Saturday, March 18, 2006 — Corporatism and Colonialism

I just fin­ished read­ing Dean Mahomet’s Trav­els, an auto­bi­o­graph­i­cal account of a career in the East Indi­an Company’s armed forces dur­ing the eigh­teenth cen­tu­ry, by a self-edu­cat­ed Bihari Mus­lim who even­tu­al­ly immi­grat­ed to Ire­land [see Read­ing for March 2006]. There are many things to learn from this book, but I would like to use it as evi­dence for my views on the his­to­ry and nature of the Corporation.

Con­trary to what peo­ple are uni­ver­sal­ly taught, the Cor­po­ra­tion is not a “free mar­ket” enti­ty, and has no con­nec­tion what­so­ev­er with lais­sez-faire eco­nom­ics, pri­vate prop­er­ty, or free mar­ket prin­ci­ples. In a gen­uine free mar­ket, the Cor­po­ra­tion would not be per­mit­ted to exist. It is a spe­cial col­lec­tivist form of prop­er­ty “own­er­ship”, cre­at­ed by the State in order to cir­cum­vent free mar­ket prin­ci­ples, by sev­er­ing respon­si­bil­i­ty for debt from own­er­ship. That is what the “lim­it­ed lia­bil­i­ty” built into incor­po­ra­tion is all about. The ear­li­est cor­po­ra­tions were cre­at­ed entire­ly by gov­ern­ment action, and their pur­pose was to extend the pow­er of gov­ern­ment over long dis­tances. The first cor­po­ra­tions, such as the Hud­son’s Bay Com­pa­ny [the old­est con­tin­u­ous­ly exist­ing cor­po­ra­tion today], the East India Com­pa­ny, and the Dutch East India Com­pa­ny, were designed to exer­cise the pow­er of the State in the places they oper­at­ed. They had armies, police, courts, pris­ons, and the pow­er to seize prop­er­ty, to try and exe­cute peo­ple, and most impor­tant­ly to make war and col­lect tax­es. While “trade” may have been the excuse for the for­ma­tion of these cor­po­ra­tions, they were no more con­nect­ed to “trade” in its free mar­ket mean­ing than Hitler and Stal­in’s exchanges of vast resources did in the 1930’s, or the Chi­nese Com­mu­nist Par­ty’s “trad­ing” in the slave labour of its death camps with Nike and oth­er glob­al corporations.

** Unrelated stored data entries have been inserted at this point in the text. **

(* ===== verification/CloudTypes.v ===== *)
(** * The data of the control plane

    The records of [crates/cloud/src/store.rs] and the pairing types of [devices.rs]:
    what a gateway pushes, what is aggregated per organization, and the state behind
    the store's lock.  [HashMap]s and [HashSet]s are finite maps and sets; a [VecDeque]
    is a list, its front first. *)

From S2P Require Import Prelude Strings McpReport AuditChain UnitLedger Recency.

(* @src cloud/store.rs NONCE_CAP *)
Definition NONCE_CAP : Z := 4096.
(* @src cloud/store.rs SERIES_CAP *)
Definition SERIES_CAP : Z := 100000.
(* @src cloud/store.rs MAX_SERIES_BUCKETS *)
Definition MAX_SERIES_BUCKETS : Z := 10000.
(* @src cloud/store.rs SPIKE_WINDOW_MS *)
Definition SPIKE_WINDOW_MS : Z := 60000.
(* @src cloud/store.rs INCIDENT_TRACKER_CAP *)
Definition INCIDENT_TRACKER_CAP : Z := 256.
(* @src cloud/store.rs MAX_RUNS_PER_ORG *)
Definition MAX_RUNS_PER_ORG : Z := 50000.
(* @src cloud/store.rs MAX_TRACKER_KEYS *)
Definition MAX_TRACKER_KEYS : Z := 20000.
(* @src cloud/store.rs MAX_INCIDENTS_PER_ORG *)
Definition MAX_INCIDENTS_PER_ORG : Z := 10000.
(* @src cloud/store.rs MAX_BREAK_KEYS *)
Definition MAX_BREAK_KEYS : Z := 10000.
(* @src cloud/store.rs MAX_UNIT_MONTH_KEYS *)
Definition MAX_UNIT_MONTH_KEYS : Z := 4096.

(* @src cloud/store.rs is_blocked *)
Definition is_blocked (decision : string) : bool :=
  negb (bool_decide (decision ∈ ["allow"; "cache_hit"])).

(* @src cloud/store.rs is_known_decision *)
Definition is_known_decision (decision : string) : bool :=
  bool_decide (decision ∈ ["allow"; "cache_hit"; "budget_exceeded"; "policy_violation";
                           "loop_detected"; "killed"; "wasm_policy"; "taint_blocked";
                           "dlp_blocked"]).

(** Verbatim the gateway's function of the same name, as the source says. *)
(* @src cloud/store.rs month_key *)
Definition month_key (ts_millis : Z) : string := UnitLedger.month_key ts_millis.

(* @src cloud/store.rs CallRecord *)
Record CallRecord := mkRecord {
  r_ts : Z;                 (* i64 *)
  r_run_id : string;
  r_model : string;
  r_decision : string;
  r_input_tokens : Z;
  r_output_tokens : Z;
  r_cost : Z;               (* i64 *)
  r_step : Z;               (* u32 *)
  r_agent_id : string;
  r_saved : Z;              (* i64 *)
  r_parent_run_id : string;
  r_on_behalf_of : string;
  r_outcome : string;
  r_unit : string;
  r_tool_calls : option Z   (* u32 *)
}.

(* @src cloud/store.rs RunAgg *)
Record RunAgg := mkRunAgg {
  ra_run_id : string;
  ra_model : string;
  ra_agent_id : string;
  ra_unit : string;
  ra_spent : Z;             (* i64 *)
  ra_calls : Z;             (* u64 *)
  ra_cache_hits : Z;
  ra_steps : Z;             (* u32 *)
  ra_last_seen : Z;         (* i64 *)
  ra_killed : bool;
  ra_tool_calls : Z         (* u64 *)
}.

(* @src cloud/store.rs Summary *)
Record Summary := mkSummary { sm_runs : Z; sm_calls : Z; sm_spent : Z; sm_tool_calls : Z }.

(* @src cloud/store.rs AgentAgg *)
Record AgentAgg := mkAgentAgg {
  aa_agent_id : string; aa_spent : Z; aa_calls : Z; aa_runs : Z; aa_last_seen : Z;
  aa_tool_calls : Z
}.

(* @src cloud/store.rs UnitAgg *)
Record UnitAgg := mkUnitAgg {
  ua_unit : string; ua_spent : Z; ua_calls : Z; ua_runs : Z; ua_last_seen : Z;
  ua_tool_calls : Z; ua_month : string; ua_month_spent : Z; ua_month_calls : Z
}.

(* @src cloud/store.rs UnitMonthAcc *)
Record UnitMonthAcc := mkMonth { um_window : string; um_spent : Z; um_calls : Z }.

(* @src cloud/store.rs SavingsSummary *)
Record SavingsSummary := mkSavingsSummary {
  ss_blocked : Z; ss_cache : Z; ss_router : Z; ss_budget_breaks : Z; ss_total : Z
}.

(* @src cloud/store.rs SavingsAcc *)
Record SavingsAcc := mkSavingsAcc {
  sa_blocked : Z; sa_cache : Z; sa_router : Z; sa_breaks : gset string; sa_budget_breaks : Z
}.

(* @src cloud/store.rs OrgTotals *)
Record OrgTotals := mkTotals { ot_calls : Z; ot_spent : Z; ot_tool_calls : Z }.

(* @src cloud/store.rs Alert *)
Record Alert := mkAlert {
  al_run_id : string; al_spent : Z; al_budget : Z; al_fraction : Float.f64; al_killed : bool
}.

(* @src cloud/store.rs SeriesBucket *)
Record SeriesBucket := mkBucket {
  sb_t : Z; sb_cost : Z; sb_calls : Z; sb_blocked : Z; sb_tool_calls : Z
}.

(* @src cloud/store.rs Incident *)
Record Incident := mkIncident {
  in_id : string;
  in_org : string;
  in_run_id : option string;
  in_agent_id : option string;
  in_kind : string;
  in_severity : Severity;
  in_first_seen : Z;
  in_last_seen : Z;
  in_occurrences : Z;
  in_acknowledged : bool;
  in_last_notified : Z;
  in_source : option string;
  in_summary : option string
}.

(* @src cloud/store.rs IncidentConfig *)
Record IncidentConfig := mkIncidentConfig {
  budget_blocks : Z; loop_repeats : Z; loop_window_ms : Z; spend_per_min_micros : Z;
  fanout_runs : Z; fanout_window_ms : Z
}.

(* @src cloud/store.rs 490-501 IncidentConfig::default *)
Definition default_incident_config : IncidentConfig :=
  mkIncidentConfig 3 3 600000 5000000 20 600000.

(* @src cloud/store.rs Sample *)
Record Sample := mkSample {
  s_ts : Z; s_run_id : string; s_cost : Z; s_blocked : bool; s_tool_calls : Z
}.

(* @src devices.rs Device *)
Record Device := mkDevice {
  dv_device_id : string; dv_org : string; dv_role : string; dv_name : string;
  dv_platform : string; dv_pubkey : string; dv_apns_token : option string
}.

(* @src devices.rs Pairing *)
Record Pairing := mkPairing { pg_org : string; pg_role : string; pg_expires : Z }.

(* @src cloud/store.rs StreamEvent *)
Inductive StreamEvent :=
| RunUpdate (org : string) (run : RunAgg)
| KillEvent (org run : string)
| BudgetEvent (org run : string) (budget_micros : Z)
| IncidentEvent (inc : Incident).

(* @src cloud/store.rs StreamEvent::org *)
Definition event_org (e : StreamEvent) : string :=
  match e with
  | RunUpdate org _ | KillEvent org _ | BudgetEvent org _ _ => org
  | IncidentEvent inc => in_org inc
  end.

(* @src cloud/store.rs StreamEvent::event_name *)
Definition event_name (e : StreamEvent) : string :=
  match e with
  | RunUpdate _ _ => "run_update"
  | KillEvent _ _ => "kill"
  | BudgetEvent _ _ _ => "budget"
  | IncidentEvent _ => "incident"
  end.

(* @src cloud/store.rs Inner *)
Record Inner := mkInner {
  orgs : gmap string (gmap string RunAgg);
  killed : gmap string (gmap string bool);
  budgets : gmap string (gmap string Z);
  unit_budgets : gmap string (gmap string Z);
  series : gmap string (list Sample);
  savings : gmap string SavingsAcc;
  unit_months : gmap string (gmap string UnitMonthAcc);
  decision_counts : gmap string (gmap string Z);
  incidents : gmap string (gmap string Incident);
  audit : gmap string (list AuditEntry);
  incident_tracker : gmap (string * string) (list Z);
  fanout_tracker : gmap (string * string) (list (string * Z));
  org_totals : gmap string OrgTotals;
  run_recency : gmap string (RecencyIndex string);
  tracker_recency : RecencyIndex (string * string);
  fanout_recency : RecencyIndex (string * string);
  break_recency : gmap string (RecencyIndex string);
  devices : gmap string Device;
  pairings : gmap string Pairing;
  nonces : gmap string (list string);
  activities : gmap string (gmap string (list string));
  dirty : bool
}.

Definition empty_inner : Inner :=
  mkInner ∅ ∅ ∅ ∅ ∅ ∅ ∅ ∅ ∅ ∅ ∅ ∅ ∅ ∅ empty_index empty_index ∅ ∅ ∅ ∅ ∅ false.

Definition eta (i : Inner) : Inner :=
  mkInner (orgs i) (killed i) (budgets i) (unit_budgets i) (series i) (savings i)
    (unit_months i) (decision_counts i) (incidents i) (audit i) (incident_tracker i)
    (fanout_tracker i) (org_totals i) (run_recency i) (tracker_recency i) (fanout_recency i)
    (break_recency i) (devices i) (pairings i) (nonces i) (activities i) (dirty i).

Definition set_orgs : (_ → _) → Inner → Inner := ltac:(setter eta orgs).
Definition set_killed : (_ → _) → Inner → Inner := ltac:(setter eta killed).
Definition set_budgets : (_ → _) → Inner → Inner := ltac:(setter eta budgets).
Definition set_unit_budgets : (_ → _) → Inner → Inner := ltac:(setter eta unit_budgets).
Definition set_series : (_ → _) → Inner → Inner := ltac:(setter eta series).
Definition set_savings : (_ → _) → Inner → Inner := ltac:(setter eta savings).
Definition set_unit_months : (_ → _) → Inner → Inner := ltac:(setter eta unit_months).
Definition set_decision_counts : (_ → _) → Inner → Inner := ltac:(setter eta decision_counts).
Definition set_incidents : (_ → _) → Inner → Inner := ltac:(setter eta incidents).
Definition set_audit : (_ → _) → Inner → Inner := ltac:(setter eta audit).
Definition set_incident_tracker : (_ → _) → Inner → Inner := ltac:(setter eta incident_tracker).
Definition set_fanout_tracker : (_ → _) → Inner → Inner := ltac:(setter eta fanout_tracker).
Definition set_org_totals : (_ → _) → Inner → Inner := ltac:(setter eta org_totals).
Definition set_run_recency : (_ → _) → Inner → Inner := ltac:(setter eta run_recency).
Definition set_tracker_recency : (_ → _) → Inner → Inner := ltac:(setter eta tracker_recency).
Definition set_fanout_recency : (_ → _) → Inner → Inner := ltac:(setter eta fanout_recency).
Definition set_break_recency : (_ → _) → Inner → Inner := ltac:(setter eta break_recency).
Definition set_devices : (_ → _) → Inner → Inner := ltac:(setter eta devices).
Definition set_pairings : (_ → _) → Inner → Inner := ltac:(setter eta pairings).
Definition set_nonces : (_ → _) → Inner → Inner := ltac:(setter eta nonces).
Definition set_activities : (_ → _) → Inner → Inner := ltac:(setter eta activities).
Definition set_dirty : (_ → _) → Inner → Inner := ltac:(setter eta dirty).

Example set_orgs_example f i : orgs (set_orgs f i) = f (orgs i) ∧ dirty (set_orgs f i) = dirty i.
Proof. done. Qed.

(** [outer.entry(org).or_default().insert(k, v)] *)
Definition insert_in {A} (org k : string) (v : A) (m : gmap string (gmap string A))
  : gmap string (gmap string A) := <[org := <[k := v]> (default ∅ (m !! org))]> m.

(** [outer.get(org).and_then(|m| m.get(k))] *)
Definition get_in {A} (org k : string) (m : gmap string (gmap string A)) : option A :=
  m !! org ≫= lookup k.

Lemma get_in_insert {A} org k (v : A) m org' k' :
  get_in org' k' (insert_in org k v m) =
  if decide (org' = org ∧ k' = k) then Some v else get_in org' k' m.
Proof.
  unfold get_in, insert_in. rewrite lookup_insert. repeat case_decide; destruct_and?; simplify_eq/=;
    rewrite ?lookup_insert_eq; try done; try tauto.
  rewrite lookup_insert_ne by naive_solver. by destruct (m !! org').
Qed.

This becomes per­fect­ly evi­dent in Dean Mohamet’s account. Though his loy­al­ty is firm­ly with the East India Com­pa­ny and its army, he could not help but notice that its con­quests brought vast suf­fer­ing to the Indi­an peo­ple. As I said, the Com­pa­ny had the pow­er to tax, and it taxed with a fierce­ness unpar­al­leled in Indi­an his­to­ry, using its army to back a class of zamin­dars  who squeezed the peas­ants for every last drop of blood. Ben­gal, which had been one of the most pros­per­ous places on earth, and had not expe­ri­enced food short­ages for cen­turies, was quick­ly reduced to abject star­va­tion by the pre­da­tions of the Company.

The most illu­mi­nat­ing fact is this: the por­tion of the East India Com­pa­ny’s bud­get devot­ed to pur­chas­ing trade goods was only a frac­tion of what it spent on equip­ping, train­ing, and deploy­ing its army. Its prin­ci­pal source of “cash flow” was not the buy­ing and sell­ing of goods (which was for the most part the sell­ing of opi­um), but the hir­ing out of its army to inde­pen­dent rulers, so that they could crush local revolts, or seize ter­ri­to­ry from rivals. It’s “mar­ket” activ­i­ties con­sist­ed of mil­i­tary oper­a­tions. It force­ful­ly sup­pressed free com­pe­ti­tion of any kind, in favour of cen­tral­ly con­trolled state man­age­ment of economies, and tax­a­tion. A typ­i­cal exam­ple of its tax­ing pow­er was the tax on salt, essen­tial to life, which it made a state monop­oly. For two cen­turies, the British Empire, act­ing through the com­pa­ny, used this bar­barous tax to con­trol the sub­con­ti­nent. Indi­ans could not gath­er salt, even from their own land, or from the sea. It is no won­der that Gand­hi chose, as his most dra­mat­ic protest, to walk to the seashore and pick up a hand­ful of salt — a seri­ous crime under British rule.